The first part of Monster Island was both thoroughly enjoyable and understandable. Everything had an explanation: we knew how Gary’s ingenuity saved his dead brain from brain damage and we knew just enough about the Epidemic to believe it was a widespread disease of some sort. The second and third parts I found to be rather bewildering. The novel jumped from being science-fiction based to fantastically magical. The rules became a bit unclear too. Gary, a zombie, “snacked” on mummy after it was explained that the dead hunger for life, explaining why they don’t eat each other. Nonetheless is was a fast paced format and kept you at the edge of your seat.  

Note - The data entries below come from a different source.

(** * cropharvest/engineer.py: the feature-engineering pipeline

    A shallow embedding of [src/cropharvest/engineer.py]: the band catalog,
    the band transforms ([calculate_ndvi], [remove_bands], [fillna]), the
    online normalizer ([update_normalizing_values],
    [calculate_normalizing_dict], [adjust_normalizing_dict]), coordinate
    snapping ([find_nearest]), test-label construction
    ([process_test_file]) and the orchestrator ([create_pickled_dataset]);
    and, after these, the reading of file names ([process_filename]), the
    regrouping of a raster by time step ([load_tif]), the arrays of a test
    instance (the rest of [process_test_file]) and the loop of
    [pickle_test_instances].

    The Python code is written against numpy's float64.  The embedding is
    written once, over a class [Scalar] of the numeric operations the source
    uses, and read at two carriers:
    - [float], Rocq's primitive binary64 numbers, where NaN, the infinities
      and division by zero behave as they do in numpy, and on which the code
      runs by [vm_compute];
    - [R], the real numbers, for the statements that are about exact
      arithmetic (the algebra of the normalizer).  *)

From stdpp Require Import gmap strings list pretty.
From Stdlib Require Import Ascii ZArith Reals Lra Lia Floats Permutation.

Open Scope Z_scope.
Open Scope string_scope.
Open Scope list_scope.

(** ** Exceptions and optional results *)

(** The exceptions the modelled code can raise. *)
Inductive exn : Set :=
| ValueError
| AssertionError
| IndexError
| ZeroDivisionError.

(** A computation either returns or raises. *)
Inductive result (A : Type) : Type :=
| Ok (a : A)
| Raise (e : exn).
Arguments Ok {A} a.
Arguments Raise {A} e.

Definition bind {A B : Type} (m : result A) (k : A -> result B) : result B :=
  match m with
  | Ok a => k a
  | Raise e => Raise e
  end.

Notation "x <~ m ;; k" := (bind m (fun x => k))
  (at level 100, m at next level, right associativity, only parsing).

(** [assert c] raises [AssertionError] when [c] is false. *)
Definition py_assert (c : bool) : result unit :=
  if c then Ok tt else Raise AssertionError.

(** ** The numeric carrier *)

(** The operations of numpy's float64 that the source uses. *)
Class Scalar (F : Type) : Type := {
  s_zero : F;
  s_add : F -> F -> F;
  s_sub : F -> F -> F;
  s_mul : F -> F -> F;
  s_div : F -> F -> F;
  s_sqrt : F -> F;
  s_abs : F -> F;
  (** conversion of a Python int *)
  s_of_int : Z -> F;
  s_eqb : F -> F -> bool;
  s_ltb : F -> F -> bool;
  s_leb : F -> F -> bool;
  s_isnan : F -> bool;
  s_isposinf : F -> bool;
  s_isneginf : F -> bool;
  (** [np.finfo(float64).max], what [nan_to_num] puts for an infinity *)
  s_finfo_max : F
}.

(** What the statements below use of the order and of zero; it holds of
    binary64 and of the reals alike. *)
Class ScalarLaws (F : Type) `{Scalar F} : Prop := {
  nonpos_not_pos : forall x : F, s_leb x s_zero = true -> s_ltb s_zero x = false;
  eqzero_not_pos : forall x : F, s_eqb x s_zero = true -> s_ltb s_zero x = false;
  zero_not_nan : s_isnan (s_zero : F) = false;
  zero_not_posinf : s_isposinf (s_zero : F) = false;
  zero_not_neginf : s_isneginf (s_zero : F) = false;
  finfo_max_not_nan : s_isnan (s_finfo_max : F) = false;
  finfo_max_not_posinf : s_isposinf (s_finfo_max : F) = false;
  finfo_max_not_neginf : s_isneginf (s_finfo_max : F) = false;
  finfo_min_not_nan : s_isnan (s_sub s_zero s_finfo_max : F) = false;
  finfo_min_not_posinf : s_isposinf (s_sub s_zero s_finfo_max : F) = false;
  finfo_min_not_neginf : s_isneginf (s_sub s_zero s_finfo_max : F) = false
}.

(** The order on the numbers that are not NaN is total and transitive. *)
Class OrderLaws (F : Type) `{Scalar F} : Prop := {
  leb_refl : forall x : F, s_isnan x = false -> s_leb x x = true;
  leb_total : forall x y : F, s_isnan x = false -> s_isnan y = false ->
              s_leb x y = false -> s_leb y x = true;
  leb_trans : forall x y z : F, s_leb x y = true -> s_leb y z = true ->
              s_leb x z = true;
  leb_not_nan : forall x y : F, s_leb x y = true -> s_isnan y = false;
  ltb_nan : forall x y : F, s_isnan y = true -> s_ltb x y = false;
  leb_not_gt : forall x y : F, s_leb x y = true -> s_ltb y x = false
}.

(** binary64 *)
Definition float_of_Z (z : Z) : float :=
  SF2Prim (binary_normalize prec emax z 0 false).

Definition float_isposinf (x : float) : bool :=
  (PrimFloat.is_infinity x && PrimFloat.ltb 0%float x)%bool.

Definition float_isneginf (x : float) : bool :=
  (PrimFloat.is_infinity x && PrimFloat.ltb x 0%float)%bool.
Definition cp1251_decode_byte (b : N) : option codepoint :=
  if (b <? 128)%N then Some b
  else if (b <? 192)%N then
    match nth_error cp1251_high (N.to_nat (b - 128)) with
    | Some 0%N | None => None
    | Some c => Some c
    end
  else Some (b - 192 + 1040)%N.

Fixpoint cp1251_decode_N (bs : list N) : option str :=
  match bs with
  | [] => Some []
  | b :: r =>
      match cp1251_decode_byte b, cp1251_decode_N r with
      | Some c, Some s => Some (c :: s)
      | _, _ => None
      end
  end.

Definition cp1251_decode (data : bytes) : option str :=
  cp1251_decode_N (map Byte.to_N data).

End Codec.

(** A string literal of this file, read as the UTF-8 text it is. *)
Definition py (s : string) : str :=
  match Codec.utf_8_decode (list_byte_of_string s) with
  | Some t => t
  | None => []
  end.

(** [str(n)] for an [int]. *)
Definition str_of_int (n : Z) : str :=
  py (NilZero.string_of_int (Z.to_int n)).

Module PyStr.

(** [str.isspace] on one character (CPython's [Py_UNICODE_ISSPACE]). *)
Definition isspace (c : codepoint) : bool :=
  (Codec.in_range 9 c 13 || Codec.in_range 28 c 32 || (c =? 133) || (c =? 160)
   || (c =? 5760) || Codec.in_range 8192 c 8202 || (c =? 8232) || (c =? 8233)
   || (c =? 8239) || (c =? 8287) || (c =? 12288))%N.

(** The line boundaries of [str.splitlines]. *)
Definition islinebreak (c : codepoint) : bool :=
  (Codec.in_range 10 c 13 || Codec.in_range 28 c 30 || (c =? 133)
   || (c =? 8232) || (c =? 8233))%N.

Definition CR : codepoint := 13%N.
Definition LF : codepoint := 10%N.

Fixpoint lstrip (s : str) : str :=
  match s with
  | [] => []
  | c :: s' => if isspace c then lstrip s' else s
  end.

Definition rstrip (s : str) : str := rev (lstrip (rev s)).

(** [s.strip()]: the leading run of whitespace goes, then the trailing. *)
Definition strip (s : str) : str := rstrip (lstrip s).

Fixpoint startswith (s prefix : str) : bool :=
  match prefix, s with
  | [], _ => true
  | p :: prefix', c :: s' => (c =? p)%N && startswith s' prefix'
  | _ :: _, [] => false
  end.

(** Python's truth value of a [str]. *)
Definition truthy (s : str) : bool :=
  match s with [] => false | _ :: _ => true end.

(** [s.splitlines()]: [cur] holds, reversed, the characters of the line
    being read.  A break ends the line, CR LF counting as one break; the
    text after the last break is a line when it is not empty. *)
Fixpoint splitlines_from (cur : str) (s : str) : list str :=
  match s with
  | [] => match cur with [] => [] | _ :: _ => [rev cur] end
  | c :: s' =>
      if islinebreak c then
        if (c =? CR)%N then
          match s' with
          | c' :: s'' =>
              if (c' =? LF)%N then rev cur :: splitlines_from [] s''
              else rev cur :: splitlines_from [] s'
          | [] => rev cur :: splitlines_from [] s'
          end
        else rev cur :: splitlines_from [] s'
      else splitlines_from (c :: cur) s'
  end.

Definition splitlines (s : str) : list str := splitlines_from [] s.

(** [needle in s]. *)
Fixpoint contains (s needle : str) : bool :=
  startswith s needle ||
  match s with
  | [] => false
  | _ :: s' => contains s' needle
  end.

End PyStr.
Import PyStr.

(** ** [extract_queries_from_text] *)

(** The body of the [for line in ...] loop: one line, the list so far. *)
Definition extract_step (queries : list str) (line : str) : list str :=
  let line := strip line in
  if truthy line && negb (startswith line (py "#"))
  then queries ++ [line]
  else queries.
(** C3, amended.  When the configuration passes the coverage check and the
    source parses to no record, the response is [valid: true] with an
    empty [records] and a message, and it has no summary. *)
Theorem empty_source_no_records (JSON_parse : string → result Value)
    (toJSONThrows : string → Data.t → bool)
    (importedAt : string) (validConfig : MappingConfig) (sourceFile : string) :
  coverageOk validConfig →
  parseSourceFile JSON_parse sourceFile (SourceType.name (sourceType validConfig))
  = Ok [] →
  let response :=
    executeConfig JSON_parse toJSONThrows importedAt validConfig sourceFile in
  response = Response.noRecords "Source file parsed but contains no records." []
  ∧ Response.valid response = Some true
  ∧ Response.records response = Some []
  ∧ Response.summary response = None.
Proof.
  intros Hcov Hparse response.
  assert (Hr : response
               = Response.noRecords "Source file parsed but contains no records." []).
  { unfold response, executeConfig.
    destruct (validateRequired (options validConfig)) eqn:Hvr; simpl.
    - rewrite (Hcov Hvr). simpl. unfold importSource. by rewrite Hparse.
    - unfold importSource. by rewrite Hparse. }
  by rewrite Hr.
Qed.

Lemma empty_source_no_records_witness :
  let response :=
    executeConfig Reference.JSON_parse Reference.toJSONThrows
      "2026-01-28T12:00:00.000Z" (Sample.userImport true) Sample.headerOnly in
  response = Response.noRecords "Source file parsed but contains no records." []
  ∧ Response.valid response = Some true
  ∧ Response.records response = Some []
  ∧ Response.summary response = None.
Proof.
  apply empty_source_no_records.
  - intros _. reflexivity.
  - reflexivity.
Defined.

(** ** One record *)

Lemma reported_cons (skipEmpty : bool) (sourceRecord : Value)
    (mapping : FieldMapping) (rest : list FieldMapping) :
  reported skipEmpty sourceRecord (mapping :: rest)
  = ((if skipped skipEmpty sourceRecord mapping then []
      else producedErrors sourceRecord mapping)
     ++ reported skipEmpty sourceRecord rest)%list.
Proof. done. Qed.

Lemma reported_app (skipEmpty : bool) (sourceRecord : Value)
    (l k : list FieldMapping) :
  reported skipEmpty sourceRecord (l ++ k)
  = (reported skipEmpty sourceRecord l ++ reported skipEmpty sourceRecord k)%list.
Proof. unfold reported. apply bind_app. Qed.
(** * Token lifecycle of the TONE3000 demonstration client

    A shallow embedding of [t3kFetch], [handleAuth] and the handlers
    around them (App.tsx): the browser's [localStorage] is a finite map
    from keys to strings, the clock and the network are an environment
    that answers the n-th clock read and the n-th [fetch], and every
    effect of a call is appended to a trace in program order.

    Strings are byte strings: a JavaScript string is taken in UTF-8.
    Numbers are integers or NaN: a JavaScript number is a double, so an
    integer stands for itself only while it is safe (at most 2^53 - 1 in
    magnitude, [JS.safe]); every statement that depends on the value of
    a sum, a product or a printed number assumes the integers involved
    safe. *)

From Stdlib Require Import ZArith Ascii String List Lia Bool.
From Stdlib Require Import Decimal Hexadecimal DecimalString DecimalPos DecimalZ.
From stdpp Require Import base gmap strings list.

Local Open Scope string_scope.
Local Open Scope list_scope.
Local Open Scope Z_scope.

(* ===================================================================== *)
(** ** JavaScript values the code relies on *)
(* ===================================================================== *)

Module JS.

(** A JavaScript number as far as this program uses one: an integer, or
    NaN.  Integers are exact below 2^53; clock readings (milliseconds
    since the epoch) and lifetimes are far below that. *)
Inductive num := Num (z : Z) | NaN.

(** [Number.MAX_SAFE_INTEGER] and [Number.isSafeInteger]: the integers a
    double holds exactly, on which [+], [*] and [String] are those of the
    integers. *)
Definition MAX_SAFE_INTEGER : Z := 9007199254740991.

Definition safe (z : Z) : Prop :=
  - MAX_SAFE_INTEGER <= z <= MAX_SAFE_INTEGER.

(** [a + b] *)
Definition add (a b : num) : num :=
  match a, b with
  | Num x, Num y => Num (x + y)
  | _, _ => NaN
  end.

(** [a * b] *)
Definition mul (a b : num) : num :=
  match a, b with
  | Num x, Num y => Num (x * y)
  | _, _ => NaN
  end.

(** [a - b] *)
Definition sub (a b : num) : num :=
  match a, b with
  | Num x, Num y => Num (x - y)
  | _, _ => NaN
  end.
Lemma integer_of_mantissa (j : Z) (lo len : nat) (m : positive) :
  integersAt j lo len = true -> (0 <= j)%Z ->
  (Z.pos m mod 2 ^ j = 0)%Z ->
  (Z.of_nat lo * 2 ^ j <= Z.pos m < Z.of_nat (lo + len) * 2 ^ j)%Z ->
  exists k, (lo <= k < lo + len)%nat
            /\ SF2Prim (S754_finite false m (- j)) = ofNat k.
Proof.
  intros Hcheck Hj Hmod Hm.
  assert (Hp : (0 < 2 ^ j)%Z) by (apply Z.pow_pos_nonneg; lia).
  set (p := (2 ^ j)%Z) in *.
  assert (Hq : Z.pos m = (p * (Z.pos m / p))%Z)
    by (apply Z.div_exact; [lia | exact Hmod]).
  set (q := (Z.pos m / p)%Z) in *. clearbody q.
  assert (Hlo : (Z.of_nat lo <= q)%Z) by nia.
  assert (Hhi : (q < Z.of_nat (lo + len))%Z) by nia.
  exists (Z.to_nat q). split; [lia|].
  rewrite <- (integersAt_sound j lo len (Z.to_nat q) Hcheck) by lia.
  fold p. rewrite Z2Nat.id by lia. rewrite <- Hq. reflexivity.
Qed.

Lemma compare_cont_Eq (p q : positive) :
  PosDef.Pos.compare_cont Eq p q = Pos.compare p q.
Proof. reflexivity. Qed.

Ltac at_exponent j lo len check :=
  match goal with
  | Hi : (Z.pos ?m mod _ = 0)%Z |- _ =>
      destruct (integer_of_mantissa j lo len m check) as (k & Hk & Heq);
      [ lia
      | exact Hi
      | set (a := (Z.of_nat lo * 2 ^ j)%Z); vm_compute in a; subst a;
        set (b := (Z.of_nat (lo + len) * 2 ^ j)%Z); vm_compute in b; subst b;
        lia
      | exists k; split; [ lia | exact Heq ] ]
  end.
(** * Desktop Git client: markdown node filters, dispatcher error handlers,
      locale-aware date formatting

    A shallow embedding of three source files:
    - [lib/markdown-filters/node-filter.ts]  (module [NodeFilter], over [DOM])
    - [lib/dispatcher/error-handlers.ts]     (module [ErrorHandlers])
    - the date formatting helper             (module [FormatDate])

    JavaScript objects are references into an explicit store, promises are
    computations in a state-and-exception monad ([await] is sequencing, a
    rejected promise is a raised exception), and loops whose termination
    depends on a collaborator carry a fuel argument. *)

From Stdlib Require Import Ascii String ZArith.
From stdpp Require Import base option list relations gmap strings pretty.

(** ** Exceptions and the state-and-exception monad *)

(** A thrown JavaScript value: a DOM exception (identified by its name) or
    any other rejection reason. *)
Inductive JsError :=
  | DOMException (name : string)
  | Rejected (reason : string).

Inductive result (A : Type) :=
  | Ok (a : A)
  | Throw (e : JsError).
Arguments Ok {A} a.
Arguments Throw {A} e.

Definition M (S A : Type) : Type := S → result A * S.

Definition ret {S A} (a : A) : M S A := λ s, (Ok a, s).

Definition bind {S A B} (m : M S A) (k : A → M S B) : M S B :=
  λ s, match m s with
       | (Ok a, s') => k a s'
       | (Throw e, s') => (Throw e, s')
       end.

Declare Scope js_scope.
Delimit Scope js_scope with js.
Notation "x <- m ;; k" := (bind m (λ x, k))
  (at level 100, m at next level, right associativity) : js_scope.
Notation "m ;; k" := (bind m (λ _, k))
  (at level 100, right associativity) : js_scope.

(** ** The DOM tree as a store of nodes *)

Module DOM.

(** A node is an object reference.  The store records, per node, its
    kind, its [parentNode] and its ordered [childNodes]; a reference the
    store has no entry for is a detached, empty text node. *)
Definition node := positive.

(** The kinds of node the insertion rules tell apart; [CommentNode] stands
    for the character data that is not text (comments, processing
    instructions). *)
Inductive NodeKind :=
  | DocumentNode
  | DocumentTypeNode
  | DocumentFragmentNode
  | ElementNode
  | TextNode
  | CommentNode
  | AttrNode.

#[global] Instance NodeKind_eq_dec : EqDecision NodeKind.
Proof. solve_decision. Defined.

Record NodeData := mkNode {
  nodeType : NodeKind;
  parentNode : option node;
  childNodes : list node
}.

Abbreviation Store := (gmap node NodeData).

Definition kind_of (s : Store) (n : node) : NodeKind :=
  default TextNode (nodeType <$> s !! n).

Definition parent_of (s : Store) (n : node) : option node :=
  s !! n ≫= parentNode.

Definition children_of (s : Store) (n : node) : list node :=
  default [] (childNodes <$> s !! n).

Definition set_parent (n : node) (p : option node) (s : Store) : Store :=
  <[n := mkNode (kind_of s n) p (children_of s n)]> s.

Definition set_children (n : node) (l : list node) (s : Store) : Store :=
  <[n := mkNode (kind_of s n) (parent_of s n) l]> s.

(** [n.nextSibling] *)
Fixpoint next_in (n : node) (l : list node) : option node :=
  match l with
  | [] => None
  | x :: l' => if decide (x = n) then head l' else next_in n l'
  end.

Definition nextSibling (s : Store) (n : node) : option node :=
  p ← parent_of s n; next_in n (children_of s p).

Definition firstChild (s : Store) (n : node) : option node :=
  head (children_of s n).

(** The DOM "remove" algorithm: take [n] out of its parent's children. *)
Definition detach (n : node) (s : Store) : Store :=
  match parent_of s n with
  | None => s
  | Some p =>
      set_parent n None
        (set_children p (filter (λ x, x ≠ n) (children_of s p)) s)
  end.

(** Insert [x] into a child list before [r], or at the end when [r] is
    null. *)
Fixpoint list_insert_before (x r : node) (l : list node) : list node :=
  match l with
  | [] => [x]
  | y :: l' =>
      if decide (y = r) then x :: y :: l' else y :: list_insert_before x r l'
  end.

Definition insert_at (x : node) (r : option node) (l : list node) : list node :=
  match r with
  | None => l ++ [x]
  | Some r => list_insert_before x r l
  end.

(** "[a] is an inclusive ancestor of [n]": follow parent links from [n].
    Parent chains of a tree are no longer than the store is large. *)
Fixpoint is_inclusive_ancestor_aux (fuel : nat) (s : Store) (a n : node) : bool :=
  bool_decide (a = n) ||
  match fuel with
  | O => false
  | S k =>
      match parent_of s n with
      | Some p => is_inclusive_ancestor_aux k s a p
      | None => false
      end
  end.

Definition is_inclusive_ancestor (s : Store) (a n : node) : bool :=
  is_inclusive_ancestor_aux (size s) s a n.
Lemma normalizeAgentId_is_canonical value : canonical_id (normalizeAgentId value).
Proof. by destruct (normalizeAgentId_cases value) as (u & -> & H). Qed.

Lemma clean_id_ends s r :
  s = "_"%char :: r -> strip_TRAILING_DASH s = s <-> ~ unstable_id s.
Proof.
  intros ->. rewrite strip_TRAILING_DASH_id. split.
  - intros H [q [= ->]]. by apply (H ("_"%char :: q)).
  - intros H [|c q]; [done|]. intros [= <- ->]. apply H. by exists q.
Qed.

Lemma VALID_ID_RE_not_unstable s : VALID_ID_RE s = true -> ~ unstable_id s.
Proof. intros H [r ->]. by vm_compute in H. Qed.

Lemma normalizeAgentId_on_canonical s :
  canonical_id s ->
  normalizeAgentId (Some s) = if VALID_ID_RE s then s else strip_TRAILING_DASH s.
Proof.
  intros H. unfold normalizeAgentId. simpl or_empty. rewrite canonical_trim by done.
  pose proof (canonical_non_empty _ H) as Hne.
  replace (truthy s) with true by (by destruct s). simpl negb. cbv iota.
  autorewrite with js. rewrite (id_chars_fold s) by apply H.
  destruct (VALID_ID_RE s) eqn:E; [done|].
  rewrite clean_id_canonical_eq by done. apply str_or_cons.
  destruct (canonical_valid_or_underscore _ H) as [?|[r ->]]; [congruence|].
  unfold strip_TRAILING_DASH, drop_while_end. simpl rev.
  intros Hnil%(f_equal (@rev ascii)). rewrite rev_involutive in Hnil.
  assert (forall l, drop_while is_dash (l ++ ["_"%char]) <> []) as Hd.
  { induction l as [|c l IH]; simpl; [done|]. by destruct (is_dash c). }
  by apply (Hd (rev r)).
Qed.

Being animated corpses, I always thought of zombies as being primarily a mass personification of death. They show, in a way a single fictional being like the Grim Reaper can’t, the extent to which death claims the human race. Everything – or rather everyone - that would be buried six feet underground is now up and about walking before your eyes, reminding you of your own fate and what certain unfortunate friends and loved ones have become. But then it seems more and more zombies are distinguished not by the contradiction of their existence but by their hunger, lack of intelligence, or as it was described in Romero’s Night of the Living Dead: their trance-like state. Anyone of us can succumb to the masses by becoming something else, something unable of original thought or thinking for itself. This makes Wellington’s Gary character so interesting. Even though he preserved his intelligence he wasn’t able retain his most human qualities for long, as he eventually not only gave into his new cravings for human flesh, but also lost all sense of shame in such self-proclaimed evil doings. (Typically, comic-book-like villains who are openly evil are very flat and lacking a convincing personality, however, I think this works in Gary’s case given that he should be undergoing this psychological transformation into something less than human.) In the sense that Gary lost sight of himself, he became every bit as much a zombie and all they represent. By use of Gary, Wellington is able to how giving into the zombies can be easier and at times more appealing than constantly fighting them. Or alternatively, the arrogance that one can join life’s metaphorical zombies without also becoming one.

There’s no character quite like this in Night of the Living Dead nor any of the other (albeit few) zombie movies I’ve seen, so Wellington’s approach appears fresh.